(* ===== verification/Pool.v ===== *)
(** * Pooled buffers ([internal/pool/buffer.go])

    A [sync.Pool] hands back any buffer that was put in it, or calls [New];
    which one is the runtime's choice, an argument of [Get].  A pointer to a
    slice is modelled by the slice it points to, since a buffer has one owner
    between [Get] and [Put]. *)

From S2P Require Import Prelude.
Local Open Scope Z_scope.

Definition DefaultBufferSize : Z := 4096.
Definition SmallBufferSize : Z := 1024.
Definition LargeBufferSize : Z := 65536.

(** A slice: its bytes and its capacity; what lies between the length and the
    capacity is [spare]. *)
Record buffer := { data : list Z; spare : list Z }.

Definition buf_len (b : buffer) : Z := Z.of_nat (length (data b)).
Definition buf_cap (b : buffer) : Z := Z.of_nat (length (data b) + length (spare b)).

(** [make([]byte, len, cap)] *)
Definition make_buffer (len cap : Z) : buffer :=
  {| data := replicate (Z.to_nat len) 0; spare := replicate (Z.to_nat (cap - len)) 0 |}.

(** [b[:n]] with [n <= cap]. *)
Definition reslice (n : Z) (b : buffer) : buffer :=
  let all := data b ++ spare b in
  {| data := take (Z.to_nat n) all; spare := drop (Z.to_nat n) all |}.

(** [clear(b)] *)
Definition clear (b : buffer) : buffer :=
  {| data := replicate (length (data b)) 0; spare := spare b |}.

Record BufferPool := {
  smallPool : list buffer;
  mediumPool : list buffer;
  largePool : list buffer;
}.

Definition NewBufferPool : BufferPool := {| smallPool := []; mediumPool := []; largePool := [] |}.

(** [sync.Pool.Get] with the runtime's choice: an item of the pool, or [New]. *)
Definition pool_get (choice : option nat) (new_cap : Z) (p : list buffer) : buffer * list buffer :=
  match choice ≫= λ i, (λ b, (b, delete i p)) <$> (p !! i) with
  | Some r => r
  | None => (make_buffer 0 new_cap, p)
  end.

Definition Get (choice : option nat) (size : Z) : ST BufferPool buffer := λ p,
  if size <=? SmallBufferSize then
    let (b, rest) := pool_get choice SmallBufferSize (smallPool p) in
    (reslice 0 b, {| smallPool := rest; mediumPool := mediumPool p; largePool := largePool p |})
  else if size <=? DefaultBufferSize then
    let (b, rest) := pool_get choice DefaultBufferSize (mediumPool p) in
    (reslice 0 b, {| smallPool := smallPool p; mediumPool := rest; largePool := largePool p |})
  else if size <=? LargeBufferSize then
    let (b, rest) := pool_get choice LargeBufferSize (largePool p) in
    (reslice 0 b, {| smallPool := smallPool p; mediumPool := mediumPool p; largePool := rest |})
  else (make_buffer 0 size, p).

Definition Put (buf : option buffer) (p : BufferPool) : BufferPool :=
  match buf with
  | None => p
  | Some buf =>
    let cap := buf_cap buf in
    let buf := reslice 0 buf in
    if cap <=? SmallBufferSize then
      {| smallPool := buf :: smallPool p; mediumPool := mediumPool p; largePool := largePool p |}
    else if cap <=? DefaultBufferSize then
      {| smallPool := smallPool p; mediumPool := buf :: mediumPool p; largePool := largePool p |}
    else if cap <=? LargeBufferSize then
      {| smallPool := smallPool p; mediumPool := mediumPool p; largePool := buf :: largePool p |}
    else p
  end.

Definition GetExact (choice : option nat) (size : Z) : ST BufferPool buffer := λ p,
  let (buf, p) := Get choice size p in
  if buf_cap buf <? size then (make_buffer size size, p)
  else (clear (reslice size buf), p).

(** ** Lemmas *)

Lemma reslice_cap n b : 0 <= n <= buf_cap b → buf_cap (reslice n b) = buf_cap b ∧ buf_len (reslice n b) = n.
Proof.
  unfold buf_cap, buf_len, reslice; cbn. intros. rewrite length_take, length_drop, length_app. lia.
Qed.

Lemma reslice0_cap b : buf_cap (reslice 0 b) = buf_cap b.
Proof. apply reslice_cap. unfold buf_cap. lia. Qed.

Lemma make_buffer_cap l c : 0 <= l <= c → buf_cap (make_buffer l c) = c ∧ buf_len (make_buffer l c) = l.
Proof. unfold buf_cap, buf_len, make_buffer; cbn. rewrite !length_replicate. lia. Qed.

(** What was in a pool is what comes out of it, or a new buffer. *)
Lemma pool_get_P (P : buffer → Prop) choice c p :
  P (make_buffer 0 c) → Forall P p → P (pool_get choice c p).1 ∧ Forall P (pool_get choice c p).2.
Proof.
  intros Hn Hp. unfold pool_get. destruct choice as [i|]; cbn; [| done].
  destruct (p !! i) as [b|] eqn:E; cbn; [| done]. split; [by eapply Forall_lookup_1 |].
  by apply Forall_delete.
Qed.

(** The pools of a program that returns only buffers whose capacity is one of
    the class sizes. *)
Definition sized (p : BufferPool) : Prop :=
  Forall (λ b, buf_cap b = SmallBufferSize) (smallPool p)
  ∧ Forall (λ b, buf_cap b = DefaultBufferSize) (mediumPool p)
  ∧ Forall (λ b, buf_cap b = LargeBufferSize) (largePool p).

Lemma Put_sized b p :
  buf_cap b = SmallBufferSize ∨ buf_cap b = DefaultBufferSize ∨ buf_cap b = LargeBufferSize →
  sized p → sized (Put (Some b) p).
Proof.
  intros Hb (? & ? & ?). unfold Put, sized.
  destruct Hb as [E|[E|E]]; rewrite E; cbn -[buf_cap reslice]; split_and!; try done;
    constructor; rewrite ?reslice0_cap; done.
Qed.

(** ** Properties *)

(** [GetExact] returns exactly the bytes asked for, all zero, whatever the
    pools contain and whichever item the runtime picks. *)
Theorem GetExact_zeroed choice size p :
  0 <= size →
  data (GetExact choice size p).1 = replicate (Z.to_nat size) 0.
Proof.
  intros Hs. unfold GetExact. destruct (Get choice size p) as [b p'].
  destruct (buf_cap b <? size) eqn:E; go_bool; [done |]. cbn.
  destruct (reslice_cap size b ltac:(lia)) as [_ El]. unfold buf_len in El. cbn in El.
  f_equal. lia.
Qed.

(** As long as only class-sized buffers are returned, [Get] meets its
    contract: an empty buffer with at least the requested capacity, and the
    pools stay class-sized. *)
Theorem Get_capacity choice size p :
  sized p →
  let (b, p') := Get choice size p in
  buf_len b = 0 ∧ size <= buf_cap b ∧ sized p' ∧ (buf_cap b <= LargeBufferSize → sized (Put (Some b) p')).
Proof.
  intros (Hs & Hm & Hl). unfold Get.
  assert (∀ c pl, 0 <= c → Forall (λ b, buf_cap b = c) pl →
     buf_cap (pool_get choice c pl).1 = c ∧ Forall (λ b, buf_cap b = c) (pool_get choice c pl).2) as Hg.
  { intros c pl Hc Hpl. apply (pool_get_P (λ b, buf_cap b = c)); [by apply make_buffer_cap | done]. }
  destruct (Hg SmallBufferSize _ ltac:(done) Hs) as [Es ?], (Hg DefaultBufferSize _ ltac:(done) Hm) as [Em ?],
    (Hg LargeBufferSize _ ltac:(done) Hl) as [El ?].
  repeat match goal with
  | |- context [if size <=? ?c then _ else _] => destruct (size <=? c) eqn:?; go_bool
  end.
  4: { destruct (make_buffer_cap 0 size) as [-> ->]; [unfold LargeBufferSize in *; lia |].
       split_and!; [done | lia | done | unfold LargeBufferSize in *; lia]. }
  all: match goal with |- context [pool_get ?ch ?c ?pl] =>
         destruct (pool_get ch c pl) as [b rest]; cbn [fst snd] in * end.
  all: rewrite reslice0_cap; split; [apply reslice_cap; unfold buf_cap; lia |].
  all: split; [lia |]; split; [done |]; intros _; apply Put_sized; [rewrite reslice0_cap; tauto | done].
Qed.

(** Returning a buffer whose capacity lies strictly inside a class breaks the
    contract: a 2048-byte buffer put back is handed out for a request of 4096. *)
Theorem Get_after_odd_Put :
  let p := Put (Some (make_buffer 0 2048)) NewBufferPool in
  buf_cap (Get (Some 0%nat) 4096 p).1 = 2048.
Proof. vm_compute. reflexivity. Qed.

(** *** Witnesses *)

Lemma GetExact_zeroed_witness :
  data (GetExact (Some 0%nat) 3 (Put (Some {| data := [7; 8; 9; 10]; spare := [] |}) NewBufferPool)).1 = [0; 0; 0].
Proof.
  exact (GetExact_zeroed (Some 0%nat) 3 (Put (Some {| data := [7; 8; 9; 10]; spare := [] |}) NewBufferPool) ltac:(lia)).
Defined.

Lemma sized_new : sized NewBufferPool.
Proof. repeat split; constructor. Qed.

Lemma Get_capacity_witness : buf_len (Get None 100 NewBufferPool).1 = 0.
Proof. exact (proj1 (Get_capacity None 100 NewBufferPool sized_new)). Defined.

▶ _WHAT IS REQUIRED_: Give back the entries above exactly as they are, from their first line through the line that contains "let (b, rest) := pool_get choice SmallBufferSize", both included, with nothing else.

▶ _WRITTEN RESPONSE_:
(* ===== verification/Pool.v ===== *)
(** * Pooled buffers ([internal/pool/buffer.go])

    A [sync.Pool] hands back any buffer that was put in it, or calls [New];
    which one is the runtime's choice, an argument of [Get].  A pointer to a
    slice is modelled by the slice it points to, since a buffer has one owner
    between [Get] and [Put]. *)

From S2P Require Import Prelude.
Local Open Scope Z_scope.

Definition DefaultBufferSize : Z := 4096.
Definition SmallBufferSize : Z := 1024.
Definition LargeBufferSize : Z := 65536.

(** A slice: its bytes and its capacity; what lies between the length and the
    capacity is [spare]. *)
Record buffer := { data : list Z; spare : list Z }.

Definition buf_len (b : buffer) : Z := Z.of_nat (length (data b)).
Definition buf_cap (b : buffer) : Z := Z.of_nat (length (data b) + length (spare b)).

(** [make([]byte, len, cap)] *)
Definition make_buffer (len cap : Z) : buffer :=
  {| data := replicate (Z.to_nat len) 0; spare := replicate (Z.to_nat (cap - len)) 0 |}.

(** [b[:n]] with [n <= cap]. *)
Definition reslice (n : Z) (b : buffer) : buffer :=
  let all := data b ++ spare b in
  {| data := take (Z.to_nat n) all; spare := drop (Z.to_nat n) all |}.

(** [clear(b)] *)
Definition clear (b : buffer) : buffer :=
  {| data := replicate (length (data b)) 0; spare := spare b |}.

Record BufferPool := {
  smallPool : list buffer;
  mediumPool : list buffer;
  largePool : list buffer;
}.

Definition NewBufferPool : BufferPool := {| smallPool := []; mediumPool := []; largePool := [] |}.

(** [sync.Pool.Get] with the runtime's choice: an item of the pool, or [New]. *)
Definition pool_get (choice : option nat) (new_cap : Z) (p : list buffer) : buffer * list buffer :=
  match choice ≫= λ i, (λ b, (b, delete i p)) <$> (p !! i) with
  | Some r => r
  | None => (make_buffer 0 new_cap, p)
  end.

Definition Get (choice : option nat) (size : Z) : ST BufferPool buffer := λ p,
  if size <=? SmallBufferSize then
    let (b, rest) := pool_get choice SmallBufferSize (smallPool p) in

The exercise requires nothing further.